The Juniper report introduces the interesting term of edge computing - this is when the calculations are performed wherever there is moving, and not somewhere in the vendor's data center. The amount of computation and data will make centralized processing more difficult. If you combine the positive Juniper and Schneier's skepticism, it turns out somehow not very: IoT will be more, they will be used in more responsible areas (industry, cars, medicine). And somehow they are not going to protect them more effectively: modern Consumer IoTs do not do well with this, in industrial ones it is no better.

Let's see what exactly was bad last week. The well-known manufacturer of IP cameras Foscam urges the owners of such devices to urgently update the firmware (
news ). Interestingly, the company’s statement does not indicate, as it usually happens, a list of models with a hole: all devices turned out to be vulnerable, or the vendor intentionally does not provide detailed information. Vdoo researchers, who discovered the vulnerability, have a
lot more detail .
And the vulnerabilities were found as many as three, and to hack the device, they must be applied sequentially. All that is required is the IP address of the device. Such devices are not always available directly from the Internet, but, as a rule, can be configured in this way. Quite often, this configuration is present by default.

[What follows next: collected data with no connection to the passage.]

(** * acmewatch: the diff replay engine of [reformat]

    A shallow embedding of [reformat], [parseSpan] and [findLines]
    (src/main.go and its configurable variant), of the formatters and of
    the two [main] functions that call them, with the library calls they
    make ([strings.Split], [strings.Index], [strconv.Atoi], [bytes.Equal],
    [filepath.Ext], the acme window) modelled by their documented
    behaviour; what the file system, the commands and [filepath.Match]
    answer is a parameter. *)

From Stdlib Require Import Ascii String.
From Stdlib Require Import List ZArith Lia Bool Sorted.
Import ListNotations.
Local Open Scope Z_scope.

(** ** Go data *)

(** A Go [string] or the contents of a [[]byte]: a sequence of bytes. *)
Definition bytes := list ascii.

(** A string literal as bytes. *)
Definition str (s : string) : bytes := list_ascii_of_string s.

(** The byte ['\n']. *)
Definition nl : ascii := ascii_of_nat 10.

(** Go's [int] on the 64-bit targets: a two's complement 64-bit integer.
    Arithmetic wraps around silently. *)
Definition int_min : Z := - 2 ^ 63.
Definition int_max : Z := 2 ^ 63 - 1.
Definition is_int (z : Z) : Prop := int_min <= z <= int_max.
Definition wrap (z : Z) : Z := (z + 2 ^ 63) mod 2 ^ 64 - 2 ^ 63.

(** [x--] on an [int]. *)
Definition decr (x : Z) : Z := wrap (x - 1).

(** A [[]byte] value: Go tells the nil slice from an allocated one, also
    when the latter has length 0. *)
Inductive slice : Type :=
| nil_slice
| mk_slice (contents : bytes).

Definition slice_bytes (s : slice) : bytes :=
  match s with
  | nil_slice => []
  | mk_slice b => b
  end.

(** [s == nil]. *)
Definition is_nil (s : slice) : bool :=
  match s with
  | nil_slice => true
  | mk_slice _ => false
  end.

Definition ascii_eqb (a b : ascii) : bool := Ascii.eqb a b.

Fixpoint bytes_eqb (a b : bytes) : bool :=
  match a, b with
  | [], [] => true
  | x :: a', y :: b' => ascii_eqb x y && bytes_eqb a' b'
  | _, _ => false
  end.

(** [bytes.Equal(a, b)]: same length and same bytes; a nil argument is an
    empty one. *)
Definition bytes_Equal (a : bytes) (b : slice) : bool :=
  bytes_eqb a (slice_bytes b).

(** [text[i]]: [None] is the run-time panic of an index out of range. *)
Definition index (text : bytes) (i : nat) : option ascii := nth_error text i.

(** [text[lo:hi]]: [None] is the run-time panic of slice bounds out of
    range ([lo <= hi <= len(text)] is what Go checks for a slice that has no
    spare capacity). *)
Definition subslice (text : bytes) (lo hi : nat) : option bytes :=
  if ((lo <=? hi) && (hi <=? length text))%nat
  then Some (firstn (hi - lo) (skipn lo text))
  else None.

(** ** findLines *)

(** The first loop of [findLines]:
    [for ; i < len(text) && start > 0; i++ { if text[i] == '\n' { start--; end-- } }].
    [fuel] bounds the number of iterations; [None] is a panic or the fuel
    running out. The result is the final [(i, start, end)]. *)
Fixpoint seekStart (fuel : nat) (text : bytes) (i : nat) (start end_ : Z)
  : option (nat * Z * Z) :=
  if ((i <? length text)%nat && (0 <? start))
  then
    match fuel with
    | O => None
    | S fuel' =>
        match index text i with
        | None => None
        | Some c =>
            if ascii_eqb c nl
            then seekStart fuel' text (S i) (decr start) (decr end_)
            else seekStart fuel' text (S i) start end_
        end
    end
  else Some (i, start, end_).

(** The second loop:
    [for ; i < len(text) && end > 0; i++ { if text[i] == '\n' { end-- } }]. *)
Fixpoint seekEnd (fuel : nat) (text : bytes) (i : nat) (end_ : Z)
  : option (nat * Z) :=
  if ((i <? length text)%nat && (0 <? end_))
  then
    match fuel with
    | O => None
    | S fuel' =>
        match index text i with
        | None => None
        | Some c =>
            if ascii_eqb c nl
            then seekEnd fuel' text (S i) (decr end_)
            else seekEnd fuel' text (S i) end_
        end
    end
  else Some (i, end_).

(** The two byte offsets [(startByte, endByte)] that [findLines] computes.
    Each loop advances [i] at every iteration, so [len(text)] iterations
    are all it can make. *)
Definition findLines_offsets (text : bytes) (start end_ : Z)
  : option (nat * nat) :=
  match seekStart (length text) text 0 (decr start) end_ with
  | None => None
  | Some (startByte, _, end1) =>
      match seekEnd (length text) text startByte end1 with
      | None => None
      | Some (endByte, _) => Some (startByte, endByte)
      end
  end.

(** [findLines(text, start, end)]: [text[startByte:endByte]]. *)
Definition findLines (text : bytes) (start end_ : Z) : option bytes :=
  match findLines_offsets text start end_ with
  | None => None
  | Some (startByte, endByte) => subslice text startByte endByte
  end.

(** ** Library calls of the diff parser *)

(** [strings.Split(s, sep)] for a separator of one byte: the pieces of [s]
    between the occurrences of [sep]; one more piece than occurrences, so
    the empty string gives one empty piece. *)
Fixpoint strings_Split (s : bytes) (sep : ascii) : list bytes :=
  match s with
  | [] => [[]]
  | c :: s' =>
      if ascii_eqb c sep
      then [] :: strings_Split s' sep
      else
        match strings_Split s' sep with
        | [] => [[c]]
        | piece :: pieces => (c :: piece) :: pieces
        end
  end.

(** [strings.Index(s, sep)] for a separator of one byte: the index of its
    first occurrence, [-1] when there is none. *)
Fixpoint strings_Index_from (s : bytes) (sep : ascii) (i : Z) : Z :=
  match s with
  | [] => -1
  | c :: s' => if ascii_eqb c sep then i else strings_Index_from s' sep (i + 1)
  end.

Definition strings_Index (s : bytes) (sep : ascii) : Z :=
  strings_Index_from s sep 0.

(** The value of a decimal digit. *)
Definition digit_value (c : ascii) : option Z :=
  let n := nat_of_ascii c in
  if ((48 <=? n) && (n <=? 57))%nat then Some (Z.of_nat (n - 48)) else None.

Fixpoint parse_digits (s : bytes) (acc : Z) : option Z :=
  match s with
  | [] => Some acc
  | c :: s' =>
      match digit_value c with
      | None => None
      | Some d => parse_digits s' (acc * 10 + d)
      end
  end.

(** [strconv.Atoi(s)]: an optional sign and one or more decimal digits,
    whose value fits an [int]; [None] is any error ([ErrSyntax] or
    [ErrRange]), whose returned number [parseSpan] never reads. *)
Definition Atoi (s : bytes) : option Z :=
  match s with
  | [] => None
  | c :: rest =>
      let neg := ascii_eqb c "-"%char in
      let digits := if neg || ascii_eqb c "+"%char then rest else s in
      match digits with
      | [] => None
      | _ :: _ =>
          match parse_digits digits 0 with
          | None => None
          | Some n =>
              let v := if neg then - n else n in
              if (int_min <=? v) && (v <=? int_max) then Some v else None
          end
      end
  end.

(** ** What reformat reports *)

(** A Go [error], by its message. *)
Definition error := string.

(** The lines [reformat] and [parseSpan] send to the log (and, in the
    variant that calls the formatter itself, to standard error). *)
Inductive log_entry : Type :=
| CannotParseDiffLine (line : bytes)   (* log.Printf("cannot parse diff line: %q", line) *)
| CannotParseSpan (text : bytes)       (* log.Printf("cannot parse span %q", text) *)
| LogPrint (e : error)                 (* log.Print(err) *)
| Stderr (e : error).                  (* fmt.Fprintln(os.Stderr, err) *)

(** ** parseSpan *)

Definition parseSpan (text : bytes) : (Z * Z) * list log_entry :=
  let i := strings_Index text ","%char in
  if i <? 0
  then
    match Atoi text with
    | None => ((0, 0), [CannotParseSpan text])
    | Some n => ((n, n), [])
    end
  else
    match Atoi (firstn (Z.to_nat i) text), Atoi (skipn (Z.to_nat (i + 1)) text) with
    | Some start, Some end_ => ((start, end_), [])
    | _, _ => ((0, 0), [CannotParseSpan text])
    end.

(** ** The acme window *)

(** The two address forms [reformat] sends with [w.Addr]. *)
Inductive address : Type :=
| AddrAfterLine (n : Z)      (* w.Addr("%d+#0", n) *)
| AddrLines (n m : Z).       (* w.Addr("%d,%d", n, m) *)

(** What [reformat] uses of [*acme.Win]: [Addr] and [Write] change the
    window and may fail; [CloseFiles] releases it. *)
Class Window (W : Type) : Type := {
  win_Addr : W -> address -> W * option error;
  win_Write : W -> string -> bytes -> W * option error;
  win_CloseFiles : W -> W
}.

(** The window being edited and everything logged so far. *)
Record state (W : Type) : Type := mkState {
  win : W;
  logged : list log_entry
}.
Arguments mkState {W} _ _.
Arguments win {W} _.
Arguments logged {W} _.

Definition log_to {W : Type} (st : state W) (entries : list log_entry) : state W :=
  mkState (win st) (logged st ++ entries).

(** How one iteration of the replay loop ends: with the next iteration
    ([continue], or the end of the body) or with the loop's [break]. *)
Inductive control : Type := Next | Break.

(** ** reformat: the replay loop *)

(** [for j < len(line) && line[j] != 'a' && line[j] != 'c' && line[j] != 'd' { j++ }]:
    the final [j], counted from [j] over the bytes not yet read. *)
Definition is_op (c : ascii) : bool :=
  ascii_eqb c "a"%char || ascii_eqb c "c"%char || ascii_eqb c "d"%char.

Fixpoint scan_op (rest : bytes) (j : nat) : nat :=
  match rest with
  | [] => j
  | c :: rest' => if is_op c then j else scan_op rest' (S j)
  end.

(** [line[0] == '<' || line[0] == '-' || line[0] == '>']. *)
Definition is_detail (c : ascii) : bool :=
  ascii_eqb c "<"%char || ascii_eqb c "-"%char || ascii_eqb c ">"%char.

The attack first exploits a buffer overflow vulnerability, leading to a crash of the process responsible for the web interface. After the crash, the process automatically reboots, and when it is loaded it becomes possible to delete an arbitrary file - this is vulnerability number two. Proper deletion of files in the right places allows you to bypass the authorization system, and this third vulnerability gives you complete control over the device. Not the most trivial attack, and the researchers say directly that they have not yet seen anyone using it. And since the calls to update the firmware usually no one responds, all three vulnerabilities are not described in detail.
And let's all get together now and update some home IoT. Let's? No, really!The same researchers from Vdoo found vulnerabilities in another manufacturer, Axis (
news ). The massive discovery of holes in IoT devices was the result of some kind of internal
clean-up action to detect them. Here, the result is the same: seven vulnerabilities were found in total, of which for a successful attack, three are needed.

Finding complex (relatively, but still) attacks is honorable, but it seems that the problem now is that there are
botnets from thousands of routers, cameras and other things with much more trivial problems like default passwords, a curved web interface and the complete absence of any protection. If Juniper Research is right and most industrial IoTs will be much more autonomous to solve in five years time, will they become even worse with their renewal than they are now?
And I want to assume that in the industrial IoT everything will be different, although in fact it
does not . I will assume that the only difference between industrial network devices is that they have a schedule and service protocol, and the people responsible for it. Spreading IoT is progress and cool. Business and society will benefit from this the faster, the cheaper it will cost including the safety of such devices. Detection of serious problems, including those that are not solved at all by software methods, and even after a large-scale implementation of devices, will always be expensive.
Offtopic. Memo for fans of screencasts on the Internet: turn off notifications before broadcasting.